* **What to work on**
Find "dc_bcLine : option nat;" in the material below, then copy that line and every subsequent line to the end, exactly.

* **Entries supplied**
(** [pwrseq-monitor/src/hal/driver_common.cpp:132-135 OutputLine::trigger] *)
Definition OutputLine_trigger (l : OutputLine) := OutputLine_assert_ l.

(** [pwrseq-monitor/src/hal/driver_common.cpp:201-215 driveResetLine] *)
Definition driveResetLine (l : OutputLine) (op : ResetLineOp)
    : res string OutputLine * list HwEvent :=
  match op with
  | Trigger => OutputLine_trigger l
  | AssertOnly => OutputLine_assert_ l
  | ReleaseElectrical => OutputLine_release l
  end.

(** [pwrseq-monitor/src/hal/driver_common.cpp:217-223 actuateOnChip] The
    request is dropped when the function returns. *)
Definition actuateOnChip (chip : string) (gl : GpioLine) (op : ResetLineOp)
    : res string Result * list HwEvent :=
  match OutputLine_make chip gl with
  | (Throw e, hw) => (Throw e, hw)
  | (Ok line, hw) =>
      match driveResetLine line op with
      | (Throw e, hw') => (Throw e, hw ++ hw')
      | (Ok _, hw') => (Ok R_Ok, hw ++ hw')
      end
  end.

(** [pwrseq-monitor/src/hal/driver_common.cpp:255-285 actuateResetOutputLine]
    The rescan: the exception of an ambiguous line name leaves the function. *)
Definition rescanAndActuate (gl : GpioLine) (op : ResetLineOp)
    (chips : option ResetChipRegistry) (hw0 : list HwEvent)
    : res string (Result * option ResetChipRegistry * list HwEvent) :=
  chip ← findChipForLine (gl_name gl);
  if decide (chip = "") then
    Ok (R_Absent, registry_invalidateLine (gl_name gl) <$> chips, hw0)
  else match actuateOnChip chip gl op with
       | (Ok r, hw) => Ok (r, registry_store (gl_name gl) chip <$> chips, hw0 ++ hw)
       | (Throw _, hw) => Ok (R_HwError, chips, hw0 ++ hw)
       end.

(** [pwrseq-monitor/src/hal/driver_common.cpp:227-286 actuateResetOutputLine]
    [chips = None] is the null cache. *)
Definition actuateResetOutputLine (lineName : string) (activeLow : bool)
    (op : ResetLineOp) (chips : option ResetChipRegistry)
    : res string (Result * option ResetChipRegistry * list HwEvent) :=
  let gl := mkGpioLine lineName activeLow in
  let cached := match chips with Some c => registry_get c lineName | None => "" end in
  if decide (cached ≠ "") then
    match actuateOnChip cached gl op with
    | (Ok r, hw) => Ok (r, chips, hw)
    | (Throw _, hw) => rescanAndActuate gl op (registry_invalidateChip cached <$> chips) hw
    end
  else rescanAndActuate gl op chips [].
End Output.

(** ** Lemmas *)

Definition op_value (op : ResetLineOp) (activeLow : bool) : Z :=
  match op with
  | ReleaseElectrical => electricalValueForRelease_ activeLow
  | _ => electricalValueForAssert_ activeLow
  end.

(** The hardware trace of a successful actuation: the line requested at its
    release level, then driven. *)
Definition actuated (chip line : string) (activeLow : bool) (op : ResetLineOp) : list HwEvent :=
  [HwRequest chip line (electricalValueForRelease_ activeLow);
   HwSet chip line (op_value op activeLow)].

Section Lemmas.
Context `{Env}.

Lemma actuateOnChip_cases chip gl op :
  actuateOnChip chip gl op = (Ok R_Ok, actuated chip (gl_name gl) (gl_activeLow gl) op) ∨
  (∃ e, actuateOnChip chip gl op = (Throw e, [])) ∨
  (∃ e, actuateOnChip chip gl op =
     (Throw e, [HwRequest chip (gl_name gl)
                  (electricalValueForRelease_ (gl_activeLow gl))])).
Proof.
  unfold actuateOnChip, OutputLine_make.
  destruct (open_chip chip); [|right; left; by eexists].
  case_decide; [|right; left; by eexists].
  destruct (env_requestOk _ _); [|right; left; by eexists].
  destruct op; cbn; unfold OutputLine_trigger, OutputLine_assert_, OutputLine_release,
    OutputLine_set; cbn; destruct (env_setOk _ _); cbn; eauto.
Qed.

Lemma chips_exposing_nonempty line chip : chip ∈ chips_exposing line → chip ≠ "".
Proof.
  unfold chips_exposing. rewrite list_elem_of_omap. intros ([n names] & _ & Heq).
  repeat (case_match; try done). by injection Heq as <-.
Qed.

Lemma registry_invalidateChip_lookup chip lines_ l c :
  registry_invalidateChip chip lines_ !! l = Some c ↔ lines_ !! l = Some c ∧ c ≠ chip.
Proof. unfold registry_invalidateChip. rewrite map_lookup_filter_Some. done. Qed.

Lemma registry_get_store lines_ l c :
  registry_get (registry_store l c lines_) l = c.
Proof.
  unfold registry_get, registry_store, registry_invalidateLine.
  case_decide; by simplify_map_eq.
Qed.
End Lemmas.

(** No line was driven. *)
Definition no_drive (hw : list HwEvent) : Prop := ∀ chip line v, HwSet chip line v ∉ hw.

Section Rescan.
Context `{Env}.

Lemma rescan_outcomes gl op cache hw0 r chips hw :
  no_drive hw0 →
  rescanAndActuate gl op (Some cache) hw0 = Ok (r, chips, hw) →
  (r = R_Absent ∧ chips_exposing (gl_name gl) = [] ∧
     chips = Some (registry_invalidateLine (gl_name gl) cache) ∧ no_drive hw) ∨
  (∃ chip, chips_exposing (gl_name gl) = [chip] ∧
     (r = R_HwError ∧ chips = Some cache ∧ no_drive hw ∨
      r = R_Ok ∧ chips = Some (<[gl_name gl := chip]> cache) ∧
        hw = hw0 ++ actuated chip (gl_name gl) (gl_activeLow gl) op)).
Proof.
  intros Hnd. unfold rescanAndActuate, findChipForLine.
  destruct (chips_exposing (gl_name gl)) as [|chip [|]] eqn:Hce; cbn; [| |done].
  - intros [= <- <- <-]. by left.
  - assert (chip ≠ "") as Hne.
    { apply (chips_exposing_nonempty (gl_name gl)). rewrite Hce. by left. }
    rewrite decide_False by done. intros Heq. right. exists chip. split; [done|]. revert Heq.
    destruct (actuateOnChip_cases chip gl op) as [->|[[e ->]|[e ->]]]; intros [= <- <- <-].
    + right. split_and!; [done| |done]. unfold registry_store. by rewrite decide_False.
    + left. split_and!; [done|done|]. by rewrite app_nil_r.
    + left. split_and!; [done|done|]. intros c l v. rewrite elem_of_app, elem_of_cons.
      specialize (Hnd c l v). set_solver.
Qed.
End Rescan.

(** ** Properties *)

(** What a caller of an actuation may rely on: success means the line was
    requested and driven, on the chip the cache now names; any other result
    means no line was driven, a missing line leaves no cache entry, and a
    chip whose cached entry failed has been purged from the whole cache. *)
Theorem actuate_outcomes `{Env} line al op cache r chips hw :
  actuateResetOutputLine line al op (Some cache) = Ok (r, chips, hw) →
  ∃ cache', chips = Some cache' ∧
  (r = R_Ok → ∃ chip hw0, hw = hw0 ++ actuated chip line al op ∧ no_drive hw0 ∧
     cache' !! line = Some chip) ∧
  (r ≠ R_Ok → no_drive hw ∧ ∀ l c, cache' !! l = Some c →
     cache !! l = Some c ∧ (registry_get cache line ≠ "" → c ≠ registry_get cache line)) ∧
  (r = R_Absent → chips_exposing line = [] ∧ cache' !! line = None) ∧
  (r = R_Ok ∨ r = R_Absent ∨ r = R_HwError).
Proof.
  unfold actuateResetOutputLine. set (cached := registry_get cache line).
  set (gl := mkGpioLine line al). intros Hact.
  assert (no_drive []) as Hnil by (intros ? ? ?; apply not_elem_of_nil).
  assert (∃ cache0 hw0, no_drive hw0 ∧
    (∀ l c, cache0 !! l = Some c → cache !! l = Some c ∧ (cached ≠ "" → c ≠ cached)) ∧
    rescanAndActuate gl op (Some cache0) hw0 = Ok (r, chips, hw) ∨
    cached ≠ "" ∧ r = R_Ok ∧ chips = Some cache ∧ hw = actuated cached line al op)
    as (cache0 & hw0 & [(Hnd & Hsub & Hre)|(Hne & -> & -> & ->)]).
  { case_decide as Hc; [|exists cache, []; left; split_and!; [done|naive_solver|done]].
    destruct (actuateOnChip_cases cached gl op) as [Ha|[[e Ha]|[e Ha]]];
      rewrite Ha in Hact; [injection Hact as <- <- <-; by exists ∅, []; right| |];
      eexists (registry_invalidateChip cached cache), _; left; (split_and!; [..|exact Hact]);
      try done; try (intros l c; rewrite registry_invalidateChip_lookup; naive_solver).
    intros c l v. set_solver. }
  - destruct (rescan_outcomes _ _ _ _ _ _ _ Hnd Hre)
      as [(-> & Hce & -> & Hhw)|(chip & Hce & [(-> & -> & Hhw)|(-> & -> & ->)])];
      eexists; (split; [done|]); split_and!; try done; eauto.
    + intros _. split; [done|]. intros l c. unfold registry_invalidateLine.
      rewrite lookup_delete_Some. naive_solver.
    + intros _. split; [done|]. unfold registry_invalidateLine. by simplify_map_eq.
    + intros _. exists chip, hw0. split_and!; [done|done|]. by simplify_map_eq.
  - exists cache. split; [done|]. split_and!; try done; [|by left]. intros _.
    exists cached, []. split_and!; [done|done|].
    unfold cached, registry_get in *. by destruct (cache !! line).
Qed.
(* ===== verification/Drivers.v ===== *)
(** * The element drivers

    LpuDriver and FpgaDriver (pwrseq-monitor/src/hal/lpu_driver.cpp,
    src/hal/fpga_driver.cpp) over the hardware state [HalState]: the line heap,
    the reset-chip cache and the trace of what reached the hardware.

    [IDevice] is the interface the orchestrator programs against, with the laws
    it relies on; both drivers, and their union [Device], are instances. The
    theorems give the functional behaviour of initialisation on every branch,
    the telemetry poll mask and its firmware gate, and the outcomes of a
    reset. *)

From S2P Require Import Prelude Types SubscriberList Hal Lines.

(** The closures subscribed to a line capture the driver, named here by its
    packed instance key. *)
Inductive LineCallback := PgCallback (dev : Z) | BcCallback (dev : Z).

#[export] Instance LineCallback_eq_dec : EqDecision LineCallback.
Proof. solve_decision. Defined.

(** What the drivers share with the rest of the daemon. *)
Record HalState := mkHalState {
  hs_lines : LineHeap LineCallback;
  hs_chips : ResetChipRegistry;
  hs_hw : list HwEvent;
}.

Definition HalState_init : HalState := mkHalState LineHeap_empty ∅ [].

(** [pwrseq-monitor/include/hal/fpga_driver.hpp:53-69 FpgaDriver] The members
    both drivers declare; the configuration is absent before [init]. *)
Record DriverCore := mkDriverCore {
  dc_id : InstanceId;
  dc_sink : bool;
  dc_cfg : option DeviceConfig;
  dc_caps : Capabilities;
  dc_pgLine : option nat;
  dc_bcLine : option nat;
  dc_pgSub : Subscription;
  dc_bcSub : Subscription;
  dc_pgLineName : string;
  dc_bcLineName : string;
  dc_resetLineName : string;
  dc_resetActiveLow : bool;
}.

(** [pwrseq-monitor/include/hal/lpu_driver.hpp:29-86 LpuDriver] *)
Record LpuDriver := mkLpuDriver {
  lpu_core : DriverCore;
  lpu_vrTelemetryConfigured : bool;
  lpu_vrPollingSelected : bool;
  lpu_logFd : Z;
}.

(** [pwrseq-monitor/include/hal/fpga_driver.hpp:29-70 FpgaDriver] *)
Record FpgaDriver := mkFpgaDriver { fpga_core : DriverCore }.

Definition core_make (id : InstanceId) : DriverCore :=
  mkDriverCore id false None no_capabilities None None no_subscription no_subscription
    "" "" "" false.

(** [pwrseq-monitor/include/hal/lpu_driver.hpp:31-32 LpuDriver::LpuDriver] *)
Definition LpuDriver_make (id : InstanceId) : LpuDriver :=
  mkLpuDriver (core_make id) false false (-1).

Definition FpgaDriver_make (id : InstanceId) : FpgaDriver := mkFpgaDriver (core_make id).

(** The registry the driver's configuration points to. *)
Definition core_chips (c : DriverCore) (hs : HalState) : option ResetChipRegistry :=
  match dc_cfg c with
  | Some cfg => if cfg_resetChips cfg then Some (hs_chips hs) else None
  | None => None
  end.

(** [pwrseq-monitor/include/hal/lpu_driver.hpp:58-63 LpuDriver::VrPollingDecision] *)
Inductive VrPollingDecision := VrDisabled | VrEnabled | VrRetry.

#[export] Instance VrPollingDecision_eq_dec : EqDecision VrPollingDecision.
Proof. solve_decision. Defined.

Section Drivers.
Context `{Env}.
Implicit Types (c : DriverCore) (hs : HalState) (h : LineHeap LineCallback).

* **Expected output**
  dc_bcLine : option nat;
  dc_pgSub : Subscription;
  dc_bcSub : Subscription;
  dc_pgLineName : string;
  dc_bcLineName : string;
  dc_resetLineName : string;
  dc_resetActiveLow : bool;
}.

(** [pwrseq-monitor/include/hal/lpu_driver.hpp:29-86 LpuDriver] *)
Record LpuDriver := mkLpuDriver {
  lpu_core : DriverCore;
  lpu_vrTelemetryConfigured : bool;
  lpu_vrPollingSelected : bool;
  lpu_logFd : Z;
}.

(** [pwrseq-monitor/include/hal/fpga_driver.hpp:29-70 FpgaDriver] *)
Record FpgaDriver := mkFpgaDriver { fpga_core : DriverCore }.

Definition core_make (id : InstanceId) : DriverCore :=
  mkDriverCore id false None no_capabilities None None no_subscription no_subscription
    "" "" "" false.

(** [pwrseq-monitor/include/hal/lpu_driver.hpp:31-32 LpuDriver::LpuDriver] *)
Definition LpuDriver_make (id : InstanceId) : LpuDriver :=
  mkLpuDriver (core_make id) false false (-1).

Definition FpgaDriver_make (id : InstanceId) : FpgaDriver := mkFpgaDriver (core_make id).

(** The registry the driver's configuration points to. *)
Definition core_chips (c : DriverCore) (hs : HalState) : option ResetChipRegistry :=
  match dc_cfg c with
  | Some cfg => if cfg_resetChips cfg then Some (hs_chips hs) else None
  | None => None
  end.

(** [pwrseq-monitor/include/hal/lpu_driver.hpp:58-63 LpuDriver::VrPollingDecision] *)
Inductive VrPollingDecision := VrDisabled | VrEnabled | VrRetry.

#[export] Instance VrPollingDecision_eq_dec : EqDecision VrPollingDecision.
Proof. solve_decision. Defined.

Section Drivers.
Context `{Env}.
Implicit Types (c : DriverCore) (hs : HalState) (h : LineHeap LineCallback).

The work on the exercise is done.